THE COUNCIL OF TRENT

This celebrated council, the last which has been summoned by the Roman Catholic Church, was formally opened on 13th December 1545, and closed on 4th December 1563. Its sittings extended thus, with various prorogations, over a period of eighteen years, and through no less than five pontificates, commencing with Paul III, and ending with Pius IV.
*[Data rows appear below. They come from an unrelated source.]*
(* ===== verification/RedUdpInv.v ===== *)
(** * The invariant of the UDP relay of redsocks, and dropping a client *)

From S2P Require Import Prelude Effect RedWorld RedCore RedLogic Socks5 RedUdp.

Open Scope Z_scope.
Close Scope red_scope.

Import RedUdp.

(** ** Counting the users of a bound socket *)

Definition key (x : redudp_client) : bound_key := bound_udp4_mkkey (destaddr x).

Definition uses (k : bound_key) (x : redudp_client) : Prop := sender_fd x <> -1 /\ key x = k.

#[export] Instance uses_dec k x : Decision (uses k x).
Proof. unfold uses. apply _. Defined.

Definition users (C : gmap nat redudp_client) (k : bound_key) : nat :=
  size (filter (fun p : nat * redudp_client => uses k p.2) C).

Section Users.
Context (C : gmap nat redudp_client) (c : nat) (x : redudp_client) (Hx : C !! c = Some x) (k : bound_key).

Lemma users_delete : users C k = ((if decide (uses k x) then 1 else 0) + users (delete c C) k)%nat.
Proof.
  unfold users. rewrite map_filter_delete. case_decide as Hu; cbn.
  - rewrite <- (insert_delete_id (filter _ C) c x) at 1 by now apply map_lookup_filter_Some.
    now rewrite map_size_insert_None by apply lookup_delete_eq.
  - rewrite delete_id; [done|]. apply map_lookup_filter_None. right. intros y Hy. rewrite Hx in Hy. injection Hy as <-. done.
Qed.

Lemma users_update y : users (<[c := y]> C) k = ((if decide (uses k y) then 1 else 0) + users (delete c C) k)%nat.
Proof.
  unfold users. rewrite <- insert_delete_eq. case_decide as Hu; cbn.
  - rewrite map_filter_insert_True by done. rewrite map_size_insert_None; [done|].
    apply map_lookup_filter_None. left. apply lookup_delete_eq.
  - rewrite map_filter_insert_False by done. now rewrite delete_delete_eq.
Qed.

End Users.

Lemma users_other C c c' x y k :
  C !! c = Some x -> C !! c' = Some y -> c <> c' -> uses k x -> uses k y -> (2 <= users C k)%nat.
Proof.
  intros Hx Hy Hne Hu Hv. rewrite (users_delete C c x Hx k), decide_True by done.
  rewrite (users_delete (delete c C) c' y) by now rewrite lookup_delete_ne. rewrite decide_True by done. lia.
Qed.

(** ** The invariant *)

(** Who says that it has a descriptor. *)
Definition owns (w : udp_world) (o : owner) (fd : Z) : Prop :=
  match o with
  | o_listener i => exists x, insts w !! i = Some x /\ ev_init (listener x) = true /\ ev_fd (listener x) = fd
  | o_relay c => exists x b, udp_clients w !! c = Some x /\ relay x = Some b /\ be_fd b = fd
  | o_udprelay c => exists x, udp_clients w !! c = Some x /\ ev_init (udprelay x) = true /\ ev_fd (udprelay x) = fd
  | o_bound k => exists ref, root_bound_udp4 w !! k = Some (ref, fd)
  end.

(** What holds of a client from its allocation to its end. *)
Record client_base (w : udp_world) (c : nat) (x : redudp_client) : Prop := ClientBase {
  cb_inst : exists i, insts w !! instance x = Some i /\ (linked x = true <-> c ∈ clients i);
  cb_relay : forall b, relay x = Some b -> fds w !! be_fd b = Some (o_relay c);
  cb_udprelay : ev_init (udprelay x) = true -> fds w !! ev_fd (udprelay x) = Some (o_udprelay c);
  cb_sender : sender_fd x <> -1 -> exists ref, root_bound_udp4 w !! key x = Some (ref, sender_fd x);
  cb_next : (c < next w)%nat;
}.

(** The callbacks before and after the connection is there. *)
Definition cbs_ok (r wr : relay_cb) : bool :=
  match r, wr with
  | cb_none, cb_connected => true
  | cb_auth_methods, cb_none | cb_auth_reply, cb_none | cb_assoc_reply, cb_none => true
  | _, _ => false
  end.

(** What holds of a client between two events. *)
Record client_full (w : udp_world) (x : redudp_client) : Prop := ClientFull {
  cf_linked : linked x = true;
  cf_timeout : ev_init (timeout x) = true /\ ev_added (timeout x) = true;
  cf_relay : relay x <> None;
  cf_queue : queue_len x = Z.of_nat (length (queue x));
  cf_bound : forall i, insts w !! instance x = Some i -> queue_len x <= max_pktqueue (config i);
  cf_udprelay : ev_added (udprelay x) = ev_init (udprelay x);
  cf_started : ev_init (udprelay x) = true -> queue x = [] /\ readcb x = cb_assoc_reply;
  cf_cbs : cbs_ok (readcb x) (writecb x) = true;
}.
The summoning of a general council had been ardently desired by the adherents both of the Roman Catholic and Reformed systems, partly from a desire to have many great and scandalous abuses removed, partly from the hope of effecting a reconciliation between the opposite faiths, through mutual concession and an adjustment of the points in dispute by the decision of some authoritative assembly. The requisition to convoke such a meeting was first made to Clement VII, and was seconded, with all his influence, by the Emperor Charles V; but, as is well known, popes have ever had the greatest dislike of general councils, regarding them as dangerous impugners of their pretensions, and at the present conjuncture no proposal could have been more distasteful. Well knowing the ecclesiastical abuses that prevailed, and fearful of the consequences of inquiry and exposure, Clement, by various devices, contrived, for the short remainder of his life, to elude compliance with the unpalatable proposition. But his successor, Paul III, found himself unable, with any appearance of propriety, to postpone longer a measure so earnestly desired, and he accordingly issued letters of convocation for a general ecclesiastical council. After much disputation, the town of Trent, in the Tyrol, was fixed on as the place of meeting of the assembly.

But with all the preliminary arrangements entered into, the German Protestant subjects of Charles V were thoroughly dissatisfied. The place chosen for the meeting was unsuitable from its remote situation, and an infinitely weightier objection was made to the right assumed by the pope of presiding in the council and directing its deliberations, together with the refusal to guarantee, throughout the proceedings, the recognition of the Scriptures, and the usage of the primitive church, as the sole standards of faith. After some abortive attempts to accommodate these differences, the Protestants finally declined to attend or recognise in any way the approaching council, which was accordingly left wholly to the direction of the Catholics.

One of the first points determined was:

That the books to which the designation of Apocryphal hath been given, are of equal authority with those which were received by the Jews and primitive Christians into the sacred canon; that the traditions handed down from the apostolic age, and preserved in the church, are entitled to as much regard as the doctrines and precepts which the inspired authors have committed to writing; that the Latin translation of the Scriptures, made or revised by St. Jerome, and known by the name of the Vulgate translation, should be read in churches, and appealed to in the schools as authentic and canonical.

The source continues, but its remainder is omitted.